[Exercise description] An exact copy is needed of each line from the one including "udp_attempts (turns_of host)" through the last line of the entries, both ends counted, with nothing added.

[Material for this exercise]
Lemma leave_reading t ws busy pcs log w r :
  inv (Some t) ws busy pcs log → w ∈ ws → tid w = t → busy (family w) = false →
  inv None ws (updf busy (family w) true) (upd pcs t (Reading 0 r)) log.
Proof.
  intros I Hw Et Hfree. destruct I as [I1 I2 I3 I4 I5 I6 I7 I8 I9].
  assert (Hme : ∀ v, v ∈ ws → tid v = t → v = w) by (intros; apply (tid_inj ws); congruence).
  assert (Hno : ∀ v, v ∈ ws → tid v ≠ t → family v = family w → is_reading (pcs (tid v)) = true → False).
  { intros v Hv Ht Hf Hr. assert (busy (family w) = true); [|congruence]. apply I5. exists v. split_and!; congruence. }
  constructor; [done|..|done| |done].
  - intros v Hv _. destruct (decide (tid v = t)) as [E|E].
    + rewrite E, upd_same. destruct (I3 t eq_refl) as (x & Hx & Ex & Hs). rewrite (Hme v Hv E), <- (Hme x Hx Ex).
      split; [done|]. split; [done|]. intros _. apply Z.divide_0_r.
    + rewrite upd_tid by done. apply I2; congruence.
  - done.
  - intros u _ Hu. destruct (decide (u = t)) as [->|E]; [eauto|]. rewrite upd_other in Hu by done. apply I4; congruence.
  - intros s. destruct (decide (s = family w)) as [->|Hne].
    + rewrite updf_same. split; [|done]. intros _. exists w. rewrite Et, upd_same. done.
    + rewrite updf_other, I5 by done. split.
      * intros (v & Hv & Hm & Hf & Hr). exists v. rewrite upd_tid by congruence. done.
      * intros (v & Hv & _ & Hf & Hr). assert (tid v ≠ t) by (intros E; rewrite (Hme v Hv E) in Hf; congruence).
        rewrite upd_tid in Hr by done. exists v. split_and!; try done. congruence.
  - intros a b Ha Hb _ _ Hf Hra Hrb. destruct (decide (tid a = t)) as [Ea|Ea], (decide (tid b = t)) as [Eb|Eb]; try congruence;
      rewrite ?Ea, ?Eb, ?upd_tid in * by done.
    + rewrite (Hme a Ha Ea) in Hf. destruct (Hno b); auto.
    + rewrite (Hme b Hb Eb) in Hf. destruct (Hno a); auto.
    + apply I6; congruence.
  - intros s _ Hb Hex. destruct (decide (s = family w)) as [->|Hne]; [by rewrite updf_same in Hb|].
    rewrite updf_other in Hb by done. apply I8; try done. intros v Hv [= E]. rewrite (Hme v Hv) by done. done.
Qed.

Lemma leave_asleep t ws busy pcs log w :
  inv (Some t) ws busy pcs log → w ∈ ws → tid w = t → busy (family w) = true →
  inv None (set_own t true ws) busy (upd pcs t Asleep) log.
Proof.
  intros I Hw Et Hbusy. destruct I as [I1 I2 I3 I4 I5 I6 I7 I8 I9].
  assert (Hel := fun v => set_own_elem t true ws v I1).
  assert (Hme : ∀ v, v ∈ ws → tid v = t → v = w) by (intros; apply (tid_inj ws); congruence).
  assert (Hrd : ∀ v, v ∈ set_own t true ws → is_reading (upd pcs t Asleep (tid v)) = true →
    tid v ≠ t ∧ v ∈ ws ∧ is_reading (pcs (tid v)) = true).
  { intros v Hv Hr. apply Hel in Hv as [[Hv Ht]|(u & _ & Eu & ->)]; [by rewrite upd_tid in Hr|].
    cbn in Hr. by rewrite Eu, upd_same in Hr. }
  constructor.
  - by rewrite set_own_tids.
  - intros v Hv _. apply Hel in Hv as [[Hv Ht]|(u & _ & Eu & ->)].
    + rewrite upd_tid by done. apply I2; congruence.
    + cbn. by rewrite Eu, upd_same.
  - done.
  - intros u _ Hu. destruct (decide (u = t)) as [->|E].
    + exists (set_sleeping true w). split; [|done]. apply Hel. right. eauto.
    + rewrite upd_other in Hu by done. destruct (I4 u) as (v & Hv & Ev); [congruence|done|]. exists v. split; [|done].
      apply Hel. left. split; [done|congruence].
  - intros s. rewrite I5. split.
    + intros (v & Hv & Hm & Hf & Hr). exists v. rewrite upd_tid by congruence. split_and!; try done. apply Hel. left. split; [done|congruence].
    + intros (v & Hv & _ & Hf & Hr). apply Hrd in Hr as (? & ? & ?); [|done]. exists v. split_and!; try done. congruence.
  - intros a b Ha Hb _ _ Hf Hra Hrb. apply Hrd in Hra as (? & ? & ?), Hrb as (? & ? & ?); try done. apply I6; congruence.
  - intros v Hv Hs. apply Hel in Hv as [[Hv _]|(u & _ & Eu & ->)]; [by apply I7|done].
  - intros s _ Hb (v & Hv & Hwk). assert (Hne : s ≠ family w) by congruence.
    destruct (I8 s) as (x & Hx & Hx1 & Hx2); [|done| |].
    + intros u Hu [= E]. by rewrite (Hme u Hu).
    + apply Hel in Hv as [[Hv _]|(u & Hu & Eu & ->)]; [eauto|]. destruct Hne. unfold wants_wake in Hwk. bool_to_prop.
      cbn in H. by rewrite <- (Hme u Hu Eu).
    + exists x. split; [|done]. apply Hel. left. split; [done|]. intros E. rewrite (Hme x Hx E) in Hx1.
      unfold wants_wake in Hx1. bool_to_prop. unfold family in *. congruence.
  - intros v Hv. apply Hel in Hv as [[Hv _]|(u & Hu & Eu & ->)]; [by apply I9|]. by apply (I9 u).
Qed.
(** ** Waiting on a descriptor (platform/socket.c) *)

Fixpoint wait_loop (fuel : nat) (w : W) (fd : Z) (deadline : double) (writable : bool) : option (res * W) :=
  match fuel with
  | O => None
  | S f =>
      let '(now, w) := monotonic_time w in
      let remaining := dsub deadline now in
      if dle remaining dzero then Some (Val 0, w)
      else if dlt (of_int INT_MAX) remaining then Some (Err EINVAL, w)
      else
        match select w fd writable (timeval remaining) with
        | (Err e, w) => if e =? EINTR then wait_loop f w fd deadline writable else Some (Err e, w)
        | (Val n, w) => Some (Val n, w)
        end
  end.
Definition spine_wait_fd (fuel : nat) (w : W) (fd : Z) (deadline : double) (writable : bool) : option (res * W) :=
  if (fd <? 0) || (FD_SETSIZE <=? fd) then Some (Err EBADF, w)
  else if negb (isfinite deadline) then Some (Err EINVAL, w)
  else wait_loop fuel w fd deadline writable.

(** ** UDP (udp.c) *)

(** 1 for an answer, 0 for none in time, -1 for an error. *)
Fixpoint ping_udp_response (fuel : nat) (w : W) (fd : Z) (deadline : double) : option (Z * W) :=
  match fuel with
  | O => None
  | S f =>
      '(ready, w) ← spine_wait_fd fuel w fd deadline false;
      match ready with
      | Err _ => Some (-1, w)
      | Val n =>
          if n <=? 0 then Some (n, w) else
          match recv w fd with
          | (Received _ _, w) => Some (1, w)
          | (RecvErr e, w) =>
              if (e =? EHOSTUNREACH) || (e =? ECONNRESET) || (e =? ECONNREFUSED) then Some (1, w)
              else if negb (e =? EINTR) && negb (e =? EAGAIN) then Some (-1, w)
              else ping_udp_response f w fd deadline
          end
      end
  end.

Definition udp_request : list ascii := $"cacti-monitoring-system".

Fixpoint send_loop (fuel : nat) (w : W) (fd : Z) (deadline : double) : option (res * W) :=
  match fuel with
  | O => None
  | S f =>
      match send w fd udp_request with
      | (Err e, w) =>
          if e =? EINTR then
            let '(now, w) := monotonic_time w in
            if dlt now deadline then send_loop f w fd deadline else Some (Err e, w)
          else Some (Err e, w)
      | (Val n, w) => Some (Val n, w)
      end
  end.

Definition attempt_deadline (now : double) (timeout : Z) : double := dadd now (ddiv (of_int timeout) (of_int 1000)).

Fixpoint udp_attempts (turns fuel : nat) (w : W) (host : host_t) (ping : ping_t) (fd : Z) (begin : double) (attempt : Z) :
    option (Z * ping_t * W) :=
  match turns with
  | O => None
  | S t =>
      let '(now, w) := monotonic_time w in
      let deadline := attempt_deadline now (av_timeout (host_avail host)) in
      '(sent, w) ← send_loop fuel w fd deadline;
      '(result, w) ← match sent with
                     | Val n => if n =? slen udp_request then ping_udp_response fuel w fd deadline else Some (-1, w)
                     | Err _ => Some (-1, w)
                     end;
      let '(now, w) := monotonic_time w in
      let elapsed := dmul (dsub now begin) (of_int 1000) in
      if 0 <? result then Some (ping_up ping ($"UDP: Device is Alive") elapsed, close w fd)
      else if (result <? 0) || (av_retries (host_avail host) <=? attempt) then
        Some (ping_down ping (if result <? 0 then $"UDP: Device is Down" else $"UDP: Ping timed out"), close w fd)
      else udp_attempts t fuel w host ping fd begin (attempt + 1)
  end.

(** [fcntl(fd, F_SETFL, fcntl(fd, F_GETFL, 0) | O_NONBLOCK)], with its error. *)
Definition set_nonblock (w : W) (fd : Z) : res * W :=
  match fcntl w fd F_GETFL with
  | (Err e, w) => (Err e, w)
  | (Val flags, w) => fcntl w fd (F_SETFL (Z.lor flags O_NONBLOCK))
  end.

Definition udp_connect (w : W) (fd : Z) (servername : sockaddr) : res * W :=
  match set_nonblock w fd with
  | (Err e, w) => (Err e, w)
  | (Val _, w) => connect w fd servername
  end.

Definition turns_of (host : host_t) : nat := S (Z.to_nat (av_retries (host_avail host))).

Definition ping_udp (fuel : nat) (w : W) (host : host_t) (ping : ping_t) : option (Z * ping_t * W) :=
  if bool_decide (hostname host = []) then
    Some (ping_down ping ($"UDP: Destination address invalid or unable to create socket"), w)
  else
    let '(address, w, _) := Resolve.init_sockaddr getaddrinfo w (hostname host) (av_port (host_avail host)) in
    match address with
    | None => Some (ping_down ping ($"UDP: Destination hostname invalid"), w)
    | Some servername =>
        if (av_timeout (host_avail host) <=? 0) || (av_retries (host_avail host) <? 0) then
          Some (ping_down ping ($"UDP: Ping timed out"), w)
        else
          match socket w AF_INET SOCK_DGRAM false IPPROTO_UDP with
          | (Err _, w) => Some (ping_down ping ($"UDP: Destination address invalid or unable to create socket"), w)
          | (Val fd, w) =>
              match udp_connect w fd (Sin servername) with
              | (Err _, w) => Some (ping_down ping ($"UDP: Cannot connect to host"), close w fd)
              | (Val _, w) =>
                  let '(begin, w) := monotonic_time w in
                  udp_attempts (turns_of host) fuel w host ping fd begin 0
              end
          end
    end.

[Your solution]
                  udp_attempts (turns_of host) fuel w host ping fd begin 0
              end
          end
    end.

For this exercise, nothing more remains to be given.